Requirement —
Could you set down exactly the lines in the records below between the line holding "Lemma run_evolves P" and the line holding "apply (heap_evolves_trans _", inclusive?

Stored data —
———

(** C10.  When [solve] returns with reason 1, the correction [x] that the
    solver gave in the last pass, whose norm is below [xtol], has been
    subtracted from the [delta] of every free DoF: the values on return
    are those at the head of that pass minus [x]. *)
Theorem step_exit_applies_correction junk store elements coptions m0 m options m' :
  constructed junk store elements coptions m0 ->
  operations m0 m ->
  System.solve options m = Returned m' ->
  System.m_stopping_reason (System.system m') = 1%Z ->
  exists k before kind,
    iterates (maxiter_of options) (rtol_of options) (xtol_of options) options
      0%Z (solve_start options m) k before /\
    System.m_solver (System.system before) = Some kind /\
    solver_solve kind (System.m_lhs (assembled options k before))
      (System.m_residual (assembled options k before))
      (System.m_x (System.system before)) = Some (System.m_x (System.system m')) /\
    (norm (System.m_x (System.system m')) < Q2R (xtol_of options))%R /\
    forall i, i < System.nb_free_dofs (System.system m') ->
      delta (System.dofstore m') (nth i (System.m_dofs (System.system m')) 0) =
      (delta (System.dofstore before) (nth i (System.m_dofs (System.system m')) 0%nat)
       - vec_get (System.m_x (System.system m')) i)%Q.
Proof.
  intros Hc Hops E Hreason.
  destruct (constructed_ready Hc) as (Es & _ & _ & Hr0).
  destruct (operations_invariant Hops Hr0) as (L & _ & _ & _).
  destruct (solve_last options m) as (k & before & Hit & Hl).
  destruct (iterates_framed Hit) as (Lb & _ & _).
  cbn [solve_start System.system] in Lb.
  assert (Hdofs : System.m_dofs (System.system before) =
                  System.m_dofs (fst (System.construct junk store elements coptions)) /\
                  System.m_nb_free_dofs (System.system before) =
                  System.m_nb_free_dofs (fst (System.construct junk store elements coptions))).
  { rewrite <- Es. destruct L, Lb. simpl in *. split; congruence. }
  destruct Hdofs as [Hd HF].
  pose proof (iteration_body_case (maxiter_of options) (rtol_of options)
                (xtol_of options) options k before) as Hcase.
  destruct Hcase as [Hge|Hlt Hr|Hlt Hr Hs|kind Hlt Hr Hs Hx|kind x Hlt Hr Hs Hx Hxt
                     |kind x Hlt Hr Hs Hx Hxt];
    try contradiction; rewrite Hl in E; try discriminate;
    injection E as <-; cbn [solve_finish System.system System.m_stopping_reason
      System.set_m_stopping_reason] in Hreason; try discriminate.
  exists k, before, kind. split; [exact Hit|]. split; [exact Hs|].
  cbn [solve_finish System.system System.dofstore System.m_x System.set_m_x
       System.set_m_stopping_reason System.m_dofs System.nb_free_dofs
       System.m_nb_free_dofs].
  split; [exact Hx|]. split; [apply norm_ltb_spec; exact Hxt|].
  intros i Hi. rewrite store_residuals_delta.
  destruct (@update_dofs_delta (System.set_m_x x (assembled options k before))
              (System.dofstore before)) as [Hupd _].
  - change (NoDup (System.m_dofs (System.system before))).
    rewrite Hd. apply construct_NoDup.
  - change (System.m_nb_free_dofs (System.system before)
            <= length (System.m_dofs (System.system before))).
    rewrite Hd, HF, construct_m_dofs, construct_nb_free, length_app. lia.
  - apply (Hupd i). exact Hi.
Qed.
Lemma move_assign_evolving P this other :
  evolving P (MyPromise.move_assign (T:=T) (E:=E) this other).
Proof. unfold MyPromise.move_assign. evolve. Qed.

Lemma get_future_evolving P this :
  evolving P (MyPromise.get_future (T:=T) (E:=E) this).
Proof. unfold MyPromise.get_future. evolve. Qed.

Lemma set_value_evolving P this val :
  P (SharedState.SetValue val) →
  evolving P (MyPromise.set_value (E:=E) this val).
Proof. intros HP. unfold MyPromise.set_value. evolve. done. Qed.

Lemma set_exception_evolving P this p :
  P (SharedState.SetException p) →
  evolving P (MyPromise.set_exception (T:=T) this p).
Proof. intros HP. unfold MyPromise.set_exception. evolve. done. Qed.

Lemma dtor_evolving P this :
  admits_writes P → evolving P (MyPromise.dtor (T:=T) (E:=E) this).
Proof. intros [_ HP]. unfold MyPromise.dtor. evolve. apply HP. Qed.

Lemma future_get_evolving P f : evolving P (MyFuture.get (T:=T) (E:=E) f).
Proof. unfold MyFuture.get. evolve. Qed.

Lemma future_is_ready_evolving P f :
  evolving P (MyFuture.is_ready (T:=T) (E:=E) f).
Proof. unfold MyFuture.is_ready. evolve. Qed.

Lemma future_wait_evolving P f : evolving P (MyFuture.wait (T:=T) (E:=E) f).
Proof. unfold MyFuture.wait. evolve. Qed.

Lemma exec_evolves P c w :
  admits_writes P →
  (Client.passes_null c = true → P (SharedState.SetException None)) →
  heap_evolves P (heap w) (heap (Client.exec c w)).
Proof.
  intros HP Hnull. destruct c as [a|a b|a b|a|a val|a p|a|f|f|f|f]; simpl.
  - apply (ctor_evolving P a w).
  - apply (move_ctor_evolving P a b w).
  - apply (move_assign_evolving P a b w).
  - apply (get_future_evolving P a w).
  - apply (set_value_evolving P a val), HP.
  - apply (set_exception_evolving P a p). destruct p; [apply HP | by apply Hnull].
  - by apply (dtor_evolving P a).
  - apply (future_get_evolving P f w).
  - apply (future_is_ready_evolving P f w).
  - apply (future_wait_evolving P f w).
  - apply heap_evolves_refl.
Qed.

Lemma client_run_cons c cs w : Client.run (c :: cs) w = Client.run cs (Client.exec c w).
Proof. done. Qed.

Lemma run_evolves P cs w :
  admits_writes P →
  (Client.null_free cs ∨ P (SharedState.SetException None)) →
  heap_evolves P (heap w) (heap (Client.run cs w)).
Proof.
  intros HP. revert w. induction cs as [|c cs IH]; intros w Hnull.
  { apply heap_evolves_refl. }
  rewrite client_run_cons.
  apply (heap_evolves_trans _ _ (heap (Client.exec c w))).
  - apply exec_evolves; [done|]. intros Hc.
    destruct Hnull as [Hnf|?]; [|done].
    apply Forall_cons in Hnf as [Hnf _]. simpl in Hnf. congruence.
  - apply IH. destruct Hnull as [Hnf|?]; [left|by right].
    by apply Forall_cons in Hnf as [_ ?].
Qed.
Lemma bitmap_clear_spec bm n :
  0 ≤ n < bm_bits bm →
  ∃ bm', bitmap_clear bm n = Some bm' ∧ length bm' = length bm ∧
         ∀ m, wbit bm' m = negb (m =? n) && wbit bm m.
Proof.
  intros Hn. destruct (bm_index _ _ Hn) as [Hi Hj]. unfold bitmap_clear.
  destruct (aget_range bm (n / CPU_WIDTH) Hi) as [w Hw]. rewrite Hw.
  cbn [mbind option_bind]. rewrite aset_Some by done.
  set (w' := Z.land _ _). set (bm' := <[_ := _]> _).
  assert (Hs : aset bm (n / CPU_WIDTH) w' = Some bm') by (by apply aset_Some).
  exists bm'. split_and!; [done|by eapply aset_length|].
  intros m. rewrite (wbit_aset _ _ _ _ m Hs). subst w'.
  assert (0 ≤ m mod CPU_WIDTH < 32) as Hm by (apply Z.mod_pos_bound; done).
  rewrite Z.land_spec, u32_testbit, Z.lnot_spec, testbit_one_shift by lia.
  rewrite (proj2 (Z.ltb_lt _ 32)) by lia. rewrite <- (same_bit m n).
  destruct (Z.eqb_spec (m / CPU_WIDTH) (n / CPU_WIDTH)) as [E|E]; [|done].
  unfold wbit. rewrite E, Hw. simpl. apply andb_comm.
Qed.

Lemma bitmap_state_spec bm n :
  0 ≤ n < bm_bits bm → bitmap_state bm n = Some (wbit bm n).
Proof.
  intros Hn. destruct (bm_index _ _ Hn) as [Hi Hj]. unfold bitmap_state, wbit.
  destruct (aget_range bm (n / CPU_WIDTH) Hi) as [w Hw]. rewrite Hw. simpl.
  f_equal. apply is_set_spec. lia.
Qed.

(** ** Searches find the first bit *)

(** [r] is the first index of [[lo, hi)] where [P] holds, or [-1]. *)
Definition first_from (P : Z → bool) (lo hi r : Z) : Prop :=
  (r = -1 ∧ ∀ n, lo ≤ n < hi → P n = false) ∨
  (lo ≤ r < hi ∧ P r = true ∧ ∀ n, lo ≤ n < r → P n = false).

———

Solution —
Lemma run_evolves P cs w :
  admits_writes P →
  (Client.null_free cs ∨ P (SharedState.SetException None)) →
  heap_evolves P (heap w) (heap (Client.run cs w)).
Proof.
  intros HP. revert w. induction cs as [|c cs IH]; intros w Hnull.
  { apply heap_evolves_refl. }
  rewrite client_run_cons.
  apply (heap_evolves_trans _ _ (heap (Client.exec c w))).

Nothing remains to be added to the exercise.